Tax Free Savings Account: The basics
The Tax-Free Savings Account (TFSA) turned ten this year and since 2009 everyone in Canada over the age of 18 and who has a valid social insurance number (SIN), is eligible to open a TFSA. However, despite being around now for a full decade, many Canadians still don’t understand how a TFSA works and how it can benefit your overall savings strategy.
As of 2016, data from Statistics Canada shows that there were 18,260,500 TFSA accounts open in Canada. However, of these accounts, over 8 million had absolutely no transactions during the year. This suggests that while a lot of Canadians may have a TFSA, many are not contributing to their TFSAs on a consistent basis.

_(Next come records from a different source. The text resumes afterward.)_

(* ===== verification/CephConfigFacts.v ===== *)
(** * The file of Ceph clusters: lemmas

    Reading and writing sections are inverse to each other: a section that was read is written
    back with all its keys, known or not, and a typed configuration that is written reads back. *)
From S2P Require Import Prelude RustStr Remotes Disk ApiCache CephConfig.

#[local] Open Scope list_scope.

(** ** Fields *)
Lemma fields_elem l k x : fields l !! k = Some x → (k, Some x) ∈ l.
Proof.
  intros ((k' & o) & Hin & Heq)%elem_of_list_to_map_2%list_elem_of_omap. simpl in Heq.
  destruct o as [y|]; simplify_eq/=. done.
Qed.

Lemma fields_absent l k : k ∉ l.*1 → fields l !! k = None.
Proof.
  intros Hk. destruct (fields l !! k) as [x|] eqn:E; [|done].
  destruct Hk. apply fields_elem in E. by apply (list_elem_of_fmap_2 fst _ (k, Some x)).
Qed.

Lemma fields_lookup l k o : NoDup l.*1 → (k, o) ∈ l → fields l !! k = o.
Proof.
  induction l as [|[k1 o1] l IH]; [by intros _ ?%not_elem_of_nil |].
  intros [Hk1 Hnd]%NoDup_cons Hin. assert (fields ((k1, o1) :: l) = match o1 with Some x => <[k1 := x]> (fields l) | None => fields l end) as ->.
  { by destruct o1. }
  apply elem_of_cons in Hin as [[= -> ->] | Hin].
  - destruct o1; [apply lookup_insert_eq | by apply fields_absent].
  - assert (k1 ≠ k) by (intros ->; destruct Hk1; by apply (list_elem_of_fmap_2 fst _ (k, o))).
    destruct o1; [rw lookup_insert_ne //|]; by apply IH.
Qed.

Lemma required_read {A} (read : Value → option A) wr v k a :
  (∀ x a, read x = Some a → x = wr a) → required read v k = Some a → v !! k = Some (wr a).
Proof. intros Hrw. unfold required. destruct (v !! k) as [x|]; simpl; [|done]. by intros ->%Hrw. Qed.

Lemma optional_read {A} (read : Value → option A) wr v k o x :
  (∀ x a, read x = Some a → x = wr a) → optional read v k = Some o → wr <$> o = Some x → v !! k = Some x.
Proof.
  intros Hrw. unfold optional. destruct (v !! k) as [y|]; [| by intros [= <-]].
  destruct (read y) as [a|] eqn:E; simpl; [| done]. intros [= <-] [= <-]. by rw (Hrw _ _ E).
Qed.

Lemma optional_wrote {A} (read : Value → option A) wr v k o :
  v !! k = wr <$> o → (∀ a, o = Some a → read (wr a) = Some a) → optional read v k = Some o.
Proof. unfold optional. intros -> Hr. destruct o as [a|]; simpl; [by rw (Hr a) | done]. Qed.

Lemma as_string_inv x s : as_string x = Some s → x = VString s.
Proof. by destruct x; simpl; intros [= ->]. Qed.
Lemma as_bool_inv x b : as_bool x = Some b → x = VBool b.
Proof. by destruct x; simpl; intros [= ->]. Qed.
Lemma as_i64_inv x z : as_i64 x = Some z → x = VNumber z.
Proof. destruct x; simpl; [done | done |]. by destruct (in_i64 _); intros [= ->]. Qed.
Lemma as_state_inv x s : as_string x ≫= state_of_str = Some s → x = (VString ∘ state_str) s.
Proof.
  intros (t & ->%as_string_inv & Ht)%bind_Some. simpl. f_equal. unfold state_of_str in Ht.
  repeat case_match; simplify_eq; by apply String.eqb_eq.
Qed.
Lemma as_authid_inv `{CephSections} x s : as_authid x = Some s → x = VString s.
Proof. unfold as_authid. intros (t & ->%as_string_inv & Ht)%bind_Some. by case_match; simplify_eq. Qed.
Lemma as_kind_inv x k : as_string x ≫= kind_of_str = Some k → x = (VString ∘ kind_str) k.
Proof.
  intros (t & ->%as_string_inv & Ht)%bind_Some. simpl. f_equal. unfold kind_of_str in Ht.
  repeat case_match; simplify_eq; by apply String.eqb_eq.
Qed.
Lemma state_str_of s : state_of_str (state_str s) = Some s.
Proof. by destruct s. Qed.
Lemma kind_str_of k : kind_of_str (kind_str k) = Some k.
Proof. by destruct k. Qed.

(** One bind after the other *)
Ltac split_binds H :=
  lazymatch type of H with
  | _ ≫= _ = Some _ => apply bind_Some in H as (? & ? & H); split_binds H
  | Some _ = Some _ => injection H as <-
  end.

(** A field that was read is where it was read from. *)
Ltac read_each val Hin :=
  repeat (apply elem_of_cons in Hin as [[= -> Hx] | Hin];
    [first [subst val; eapply (required_read _ VString); [apply as_string_inv | eassumption]
           | subst val; eapply (required_read _ (VString ∘ kind_str)); [apply as_kind_inv | eassumption]
           | eapply optional_read; [| eassumption | exact (eq_sym Hx)]];
     first [apply as_string_inv | apply as_bool_inv | apply as_i64_inv | apply as_state_inv | apply as_authid_inv] |]);
  by apply not_elem_of_nil in Hin.

Lemma read_known l (v : section_value) : NoDup l.*1 → (∀ k, k ∈ l.*1 → v !! k = fields l !! k) → ∀ k o, (k, o) ∈ l → v !! k = o.
Proof.
  intros Hnd Hv k o Hin. rw Hv; [| by apply fields_lookup]. by apply (list_elem_of_fmap_2 fst _ (k, o)).
Qed.

Lemma required_wrote {A} (read : Value → option A) v k x a : v !! k = Some x → read x = Some a → required read v k = Some a.
Proof. unfold required. by intros ->. Qed.

(** Rewrites every field to what the typed value has there. *)
Ltac rewrite_reads Hok Hk :=
  repeat (first
    [erewrite optional_wrote; [simpl | apply Hk; unfold cluster_fields, member_fields; by repeat (left || right) |
       intros ? Ha; try unfold as_authid; simpl; rw ?state_str_of //;
       rewrite -> Ha in Hok;
       match goal with |- context [if ?b then _ else _] => destruct b eqn:? end; naive_solver]
    |erewrite required_wrote; [simpl | apply Hk; unfold cluster_fields, member_fields; by repeat (left || right) | simpl; by rw ?kind_str_of]]).

(** ** Clusters *)
Definition opt_i64 (o : option Z) : Prop := match o with Some z => in_i64 z = true | None => True end.
Definition cluster_ok (c : CephCluster) : Prop := opt_i64 (cl_last_seen_missing c) ∧ opt_i64 (cl_forgotten c).

Lemma optional_i64 v k o : optional as_i64 v k = Some o → opt_i64 o.
Proof.
  unfold optional. destruct (v !! k) as [x|]; [| by intros [= <-]].
  destruct x; simpl; [done | done |]. destruct (in_i64 z) eqn:E; simpl; [| done]. by intros [= <-].
Qed.

Lemma cluster_value_sub v c : cluster_of_value v = Some c → fields (cluster_fields c) ⊆ v ∧ cluster_ok c.
Proof.
  unfold cluster_of_value. intros H. split_binds H. split; [| by split; eapply optional_i64].
  apply map_subseteq_spec. intros key val Hin%fields_elem.
  read_each val Hin.
Qed.

Lemma cluster_keys_NoDup c : NoDup (cluster_fields c).*1.
Proof. apply (bool_decide_unpack (NoDup cluster_keys)). by vm_compute. Qed.

Lemma cluster_value_read v c :
  cluster_ok c → (∀ k, k ∈ cluster_keys → v !! k = fields (cluster_fields c) !! k) → cluster_of_value v = Some c.
Proof.
  unfold cluster_ok, opt_i64. intros Hok Hv.
  pose proof (read_known _ _ (cluster_keys_NoDup c) Hv) as Hk.
  unfold cluster_of_value. rewrite_reads Hok Hk. by destruct c.
Qed.

(** ** Members *)
Section members.
Context `{CephSections}.

Definition member_ok (m : CephMember) : Prop :=
  match mb_authid m with Some a => cs_authid a = true | None => True end.

Lemma member_value_sub v m : member_of_value v = Some m → fields (member_fields m) ⊆ v ∧ member_ok m.
Proof.
  unfold member_of_value. intros Hm. split_binds Hm. split.
  - apply map_subseteq_spec. intros key val Hin%fields_elem. read_each val Hin.
  - unfold member_ok. simpl. unfold optional in *. destruct (v !! "authid") as [val|]; [| by simplify_eq].
    unfold as_authid in *. destruct (as_string val) as [a|]; simplify_eq/=. by destruct (cs_authid a) eqn:E; simplify_eq/=.
Qed.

If you’re considering a TFSA to help you build wealth and save for the future but still have questions, here are the TFSA basics you need to know to help you understand how to incorporate TFSAs into your overall savings strategy.
TFSA vs RRSP
Like a Registered Retirement Savings Account (RRSP), a TFSA is also a registered account but TFSAs are subject to different tax regulations. For instance, the money you contribute to a TFSA and the returns earned by your investment while held in your TFSA are not subject to income tax when you withdraw funds. This is an important distinction because the money withdrawn from an RRSP is taxed as part of your income for the year the money is removed from the RRSP.
Contribution limits explained
There is a limit as to how much you can contribute to your TFSA each year and this amount may vary from year to year. The good news is that you can add any unused TFSA amount from one year to subsequent years. In 2019, for instance, the yearly contribution limit set by the federal government was $6,000 bringing the total amount you can put into your TFSA to $63,500 if you were eligible to contribute every year since the TFSA was introduced in 2009.
Another advantage of a TFSA is that you can withdraw money from your TFSA at any time and the amount you take out of your TFSA can be replaced without penalty as early as the following year.
More than just a savings account
Even though a TFSA may have “savings” in its name, a TFSA offers considerably more flexibility than a simple savings account. Unlike a savings account, you can hold such things as GICs and even stocks and bonds in a TFSA which makes a TFSA an excellent means of investing over a longer period of time.
You can even open more than one TFSA but keep in mind that the total amount you are permitted to contribute across your TFSAs cannot exceed the annual contribution limit. You can get an updated assessment of your available TFSA headroom by contacting the Canada Revenue Agency.